Intelligent design is decried by the humanist as a religious belief rather than science, because it is a threat to his faith. It takes more faith to accept random theory as fact that it does to come to Jesus, (since humanism doesn’t include a call from the Holy Spirit).
For ID theory to be acceptable, the humanist must first abandon his faith in man as the supreme being, since, by definition, if the universe was designed by an intelligence, it is superior to man.
And if there IS an Intelligent Designer, it at least opens the scientific possibility that there is Divine accountability. Nothing slams the door shut tighter on a secular humanist’s mind than accountability to some Supreme Authority.
Even a secular humanist knows in his heart, that if there is an accounting to be given for the deeds of this life, he will fall short of the mark, even if he doesn’t know where that mark is.

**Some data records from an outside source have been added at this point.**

(** * MazeGame_react: the maze generator and the movement guard of [src/App.tsx]

    A shallow embedding of [generateMaze] and of the key handler's movement
    step, followed by the properties of the generated grids. *)

From Stdlib Require Import ZArith Lia List.
From stdpp Require Import base list.

Local Open Scope Z_scope.

(* ===================================================================== *)
(** ** Data model *)
(* ===================================================================== *)

(** [type Cell = 0 | 1]: 0 is a wall, 1 is a passage. *)
Inductive Cell : Type := Wall | Path.

Global Instance Cell_eq_dec : EqDecision Cell.
Proof. solve_decision. Defined.

(** A JavaScript array of cells. A slot is [Some c] when it holds a cell and
    [None] when it is an empty slot (a hole left by a write past the end):
    reading a hole gives [undefined], like reading past the end. *)
Definition Row : Type := list (option Cell).

(** [type Maze = Cell[][]], indexed [maze[y][x]]. *)
Definition Maze : Type := list Row.

(** Coordinates [x, y]: JavaScript numbers that stay integral here; they may
    be negative ([x - 2] at the left edge). *)
Definition Coord : Type := (Z * Z)%type.

(** How an evaluation ends: with a value, with the [TypeError] that indexing
    [undefined] throws, with the [RangeError] that creating an array of an
    invalid length throws, or, for the model of the [while] loop only, with
    the iteration budget used up. *)
Inductive Outcome (A : Type) : Type :=
| Returned (a : A)
| TypeError
| RangeError
| OutOfFuel.
Arguments Returned {A} a.
Arguments TypeError {A}.
Arguments RangeError {A}.
Arguments OutOfFuel {A}.

Definition bind {A B} (o : Outcome A) (k : A -> Outcome B) : Outcome B :=
  match o with
  | Returned a => k a
  | TypeError => TypeError
  | RangeError => RangeError
  | OutOfFuel => OutOfFuel
  end.
(** C10, as amended.  [nanobanana] returns an image-tagged result exactly
    when some part of the first candidate's content has no (non-empty) text
    and carries inline data; it then returns the data and media type of the
    first such part, and the texts of the parts before it are only logged.
    Otherwise it returns a text-tagged result whose payload is the field
    [data], the response's text. *)
Theorem nanobanana_first_untexted_inline :
  forall (ai : remote) (prompt : jsstring) (imageBuffer : bytes) (st : state)
         (response : GenerateContentResponse),
    ai (calls st) (ImageEdit prompt (base64 imageBuffer)) = inr response ->
    let call := Generate (calls st) (ImageEdit prompt (base64 imageBuffer)) (inr response) in
    let st' := {| calls := S (calls st); closed := closed st |} in
    ((exists b c, fst (fst (Ai.nanobanana ai prompt imageBuffer st)) = inr (Ai.ImageResult b c))
     <-> (exists p, In p (Ai.first_parts response)
                    /\ Ai.has_text p = None /\ inlineData p <> None))
    /\ (forall pre p blob post,
          Ai.first_parts response = pre ++ p :: post ->
          Forall (fun q => Ai.has_text q <> None \/ inlineData q = None) pre ->
          Ai.has_text p = None ->
          inlineData p = Some blob ->
          Ai.nanobanana ai prompt imageBuffer st =
          (inr (Ai.ImageResult (data blob) (mimeType blob)),
           call :: map (fun t => Console (LogText t)) (texts pre), st'))
    /\ ((forall p, In p (Ai.first_parts response) ->
                   Ai.has_text p <> None \/ inlineData p = None) ->
        Ai.nanobanana ai prompt imageBuffer st =
        (inr (Ai.TextResult (response_text response)),
         call :: map (fun t => Console (LogText t)) (texts (Ai.first_parts response)), st')).
Proof.
  intros ai prompt imageBuffer st response Hai call st'.
  assert (Himg : forall pre p blob post,
            Ai.first_parts response = pre ++ p :: post ->
            Forall (fun q => Ai.has_text q <> None \/ inlineData q = None) pre ->
            Ai.has_text p = None ->
            inlineData p = Some blob ->
            Ai.nanobanana ai prompt imageBuffer st =
            (inr (Ai.ImageResult (data blob) (mimeType blob)),
             call :: map (fun t => Console (LogText t)) (texts pre), st')).
  { intros pre p blob post Hparts Hpre Ht Hb.
    unfold Ai.nanobanana, bind, generateContent. rewrite Hai, Hparts.
    rewrite AiFacts.scan_parts_skip by exact Hpre.
    simpl. rewrite Ht, Hb. simpl. rewrite !app_nil_r. reflexivity. }
  assert (Htxt : (forall p, In p (Ai.first_parts response) ->
                            Ai.has_text p <> None \/ inlineData p = None) ->
            Ai.nanobanana ai prompt imageBuffer st =
            (inr (Ai.TextResult (response_text response)),
             call :: map (fun t => Console (LogText t)) (texts (Ai.first_parts response)), st')).
  { intros Hall.
    unfold Ai.nanobanana, bind, generateContent. rewrite Hai.
    rewrite AiFacts.scan_parts_none by exact Hall.
    simpl. rewrite !app_nil_r. reflexivity. }
  split; [|split; assumption].
  destruct (AiClaims.first_qualifying (Ai.first_parts response))
    as [Hnone|(pre & p & post & Hparts & Hpre & Hp)].
  - rewrite Htxt by (intros p Hin; apply AiClaims.qualifies_false; auto).
    simpl. split.
    + intros (b & c & H). discriminate.
    + intros (p & Hin & Ht & Hb). specialize (Hnone p Hin).
      unfold qualifies in Hnone. rewrite Ht in Hnone.
      destruct (inlineData p); congruence.
  - unfold qualifies in Hp.
    destruct (Ai.has_text p) eqn:Ht; [discriminate|].
    destruct (inlineData p) as [blob|] eqn:Hb; [|discriminate].
    rewrite (Himg pre p blob post Hparts) ; auto.
    + simpl. split.
      * intros _. exists p. repeat split; auto.
        -- rewrite Hparts. apply in_or_app. right. left. reflexivity.
        -- congruence.
      * intros _. eauto.
    + eapply Forall_impl; [|exact Hpre]. intros q. apply AiClaims.qualifies_false.
Qed.
(** What the extras below use of a shard: [base] is the slice of global
    boundaries the rank sees, [m] its last index. *)
Lemma prepare_view (cu : list Z) (causal : bool) (rank world_size total : Z) :
  valid_layout cu world_size total -> 0 <= rank < world_size -> 0 < total ->
  let lpr := total / world_size in
  let v := rank * lpr in
  let w := (rank + 1) * lpr in
  exists (m : nat) (base : list Z) (xl xr : Z) (s : RankShard),
    llama3_flash_attn_prepare_cu_seqlens cu causal rank world_size = Ok s /\
    (1 <= m)%nat /\ length base = S m /\
    base !! O = Some xl /\ base !! m = Some xr /\
    (forall c, c ∈ base -> c ∈ cu) /\
    xl <= v /\ w <= xr /\
    (forall y, y ∈ cu -> y <= v -> y <= xl) /\
    (forall y, y ∈ cu -> w <= y -> xr <= y) /\
    (forall (i : nat) c, (0 < i < m)%nat -> base !! i = Some c -> v <= c < w) /\
    nondecreasing base /\
    cu_seqlens_q s = <[m := lpr]> (<[O := 0]> ((fun x => x - v) <$> base)) /\
    cu_seqlens_k s = (fun x => x - xl) <$> (if causal then <[m := w]> base else base) /\
    local_k_slice s = (xl, if causal then w else xr) /\
    tensor_max (diffs (cu_seqlens_q s)) = Ok (max_seqlen_q s) /\
    tensor_max (diffs (cu_seqlens_k s)) = Ok (max_seqlen_k s).
Proof.
  intros Hvalid Hrank Hpos lpr v w.
  destruct (prepare_explicit cu causal rank world_size total Hvalid Hrank Hpos)
    as (L & right & xl & xr & mq & mk & HLr & Hxl & Hxr & Er & Hleft & Hmq & Hmk & Hok).
  fold lpr v w in Er, Hleft, Hmq, Hmk, Hok.
  destruct Hvalid as (Hhead & Hlast & Hnd & Hws & Hmod).
  set (base := take (S right - L) (drop L cu)) in *.
  assert (forall i : nat, (i <= right - L)%nat -> base !! i = cu !! (L + i)%nat) as Hbase.
  { intros i Hi. unfold base. rewrite lookup_take_lt by lia. apply lookup_drop. }
  assert (forall (j : nat) y, cu !! j = Some y -> (S L <= j)%nat -> v <= y) as Hafter.
  { intros j y Hy Hj. destruct Hleft as [ [EL ->] | (EL & _ & Hgt) ].
    - eapply (nondecreasing_le cu L j); eauto. lia.
    - destruct (lookup_lt_is_Some_2 cu (S L)) as [x Hx].
      { apply lookup_lt_Some in Hy. lia. }
      specialize (Hgt x Hx).
      pose proof (nondecreasing_le cu (S L) j x y Hnd Hj Hx Hy). lia. }
  eexists (right - L)%nat, base, xl, xr, _.
  split; [ exact Hok | ]. simpl.
  split; [ lia | ].
  split; [ unfold base; rewrite length_take, length_drop; lia | ].
  split; [ rewrite Hbase by lia; by rewrite Nat.add_0_r | ].
  split; [ rewrite Hbase by lia; by replace (L + (right - L))%nat with right by lia | ].
  split.
  { intros c Hc. unfold base in Hc.
    apply list_elem_of_lookup in Hc as [i Hc].
    apply lookup_take_Some in Hc as [Hc _]. rewrite lookup_drop in Hc.
    by apply list_elem_of_lookup_2 in Hc. }
  split; [ destruct Hleft as [ [_ ->] | (_ & ? & _) ]; lia | ].
  split; [ apply (searchsorted_at cu w); by rewrite <- Er | ].
  split.
  { intros y Hy Hyv. apply list_elem_of_lookup in Hy as [j Hy].
    destruct (decide (j <= L)%nat).
    - by eapply (nondecreasing_le cu j L).
    - destruct Hleft as [ [_ ->] | (EL & _ & Hgt) ]; [ done | ].
      destruct (lookup_lt_is_Some_2 cu (S L)) as [x Hx].
      { apply lookup_lt_Some in Hy. lia. }
      specialize (Hgt x Hx).
      pose proof (nondecreasing_le cu (S L) j x y Hnd ltac:(lia) Hx Hy). lia. }
  split.
  { intros y Hy Hwy. apply list_elem_of_lookup in Hy as [j Hy].
    destruct (decide (j < right)%nat) as [ Hj | Hj ].
    - rewrite Er in Hj. pose proof (searchsorted_before cu w j y Hj Hy). lia.
    - by eapply (nondecreasing_le cu right j); eauto; lia. }
  split.
  { intros i c Hi Hc. rewrite Hbase in Hc by lia. split.
    - eapply Hafter; [ exact Hc | lia ].
    - apply (searchsorted_before cu w (L + i) c); [ lia | done ]. }
  split.
  { apply nondecreasing_of_steps. intros i a b Ha Hb.
    pose proof (lookup_lt_Some _ _ _ Hb) as Hi.
    unfold base in Hi. rewrite length_take, length_drop in Hi.
    rewrite Hbase in Ha, Hb by lia.
    replace (L + S i)%nat with (S (L + i)) in Hb by lia.
    by eapply nondecreasing_step. }
  done.
Qed.
End PartitionView.

Section PartitionEntries.
Import Partition.
Variables (base : list Z) (m : nat) (v w lpr xl xr : Z) (causal : bool).
Hypothesis Hlen : length base = S m.
Hypothesis Hm : (1 <= m)%nat.

Lemma q_entry (i : nat) (c : Z) :
  base !! i = Some c ->
  <[m := lpr]> (<[O := 0]> ((fun x => x - v) <$> base)) !! i
  = Some (if decide (i = m) then lpr else if decide (i = O) then 0 else c - v).
Proof.
  intros Hc. destruct (decide (i = m)) as [ -> | Hne ].
  - apply list_lookup_insert_eq. rewrite length_insert, length_fmap. lia.
  - rewrite list_lookup_insert_ne by done.
    destruct (decide (i = O)) as [ -> | Hne0 ].
    + apply list_lookup_insert_eq. rewrite length_fmap. lia.
    + rewrite list_lookup_insert_ne by done. by rewrite list_lookup_fmap, Hc.
Qed.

We are created that way.
“The heart is deceitful above all things, and desperately wicked: who can know it?” (Jeremiah 17:9) Consciousness of sin is as built-in to our genetic makeup as the color of our eyes.
Even the humanist will admit to having a conscience. What else is that but consciousness of sin? And if there is consciousness of sin, then sin must exist. And if sin exists, then accountability again comes into play.
If man is accountable to a Higher Authority, then the basic tenet of the humanist faith is shattered. Suddenly, abortion, homosexuality, promiscuity and so forth must be viewed in a new light. ID theory is not religious, but its validity means the destruction of secular humanism.
“Professing themselves to be wise, they became fools, And changed the glory of the uncorruptible God into an image made like to corruptible man, and to birds, and fourfooted beasts, and creeping things. Wherefore God also gave them up to uncleanness through the lusts of their own hearts, to dishonour their own bodies between themselves: Who changed the truth of God into a lie, and worshipped and served the creature more than the Creator, who is blessed for ever. Amen.” (Romans 1:22-25)
The propaganda campaign against ID Theory is already kicking into high gear, with the ACLU sharpening their pencils, and the secular media digging out experts to make the case the ID Theory is some Creationist conspiracy to impose religion over science.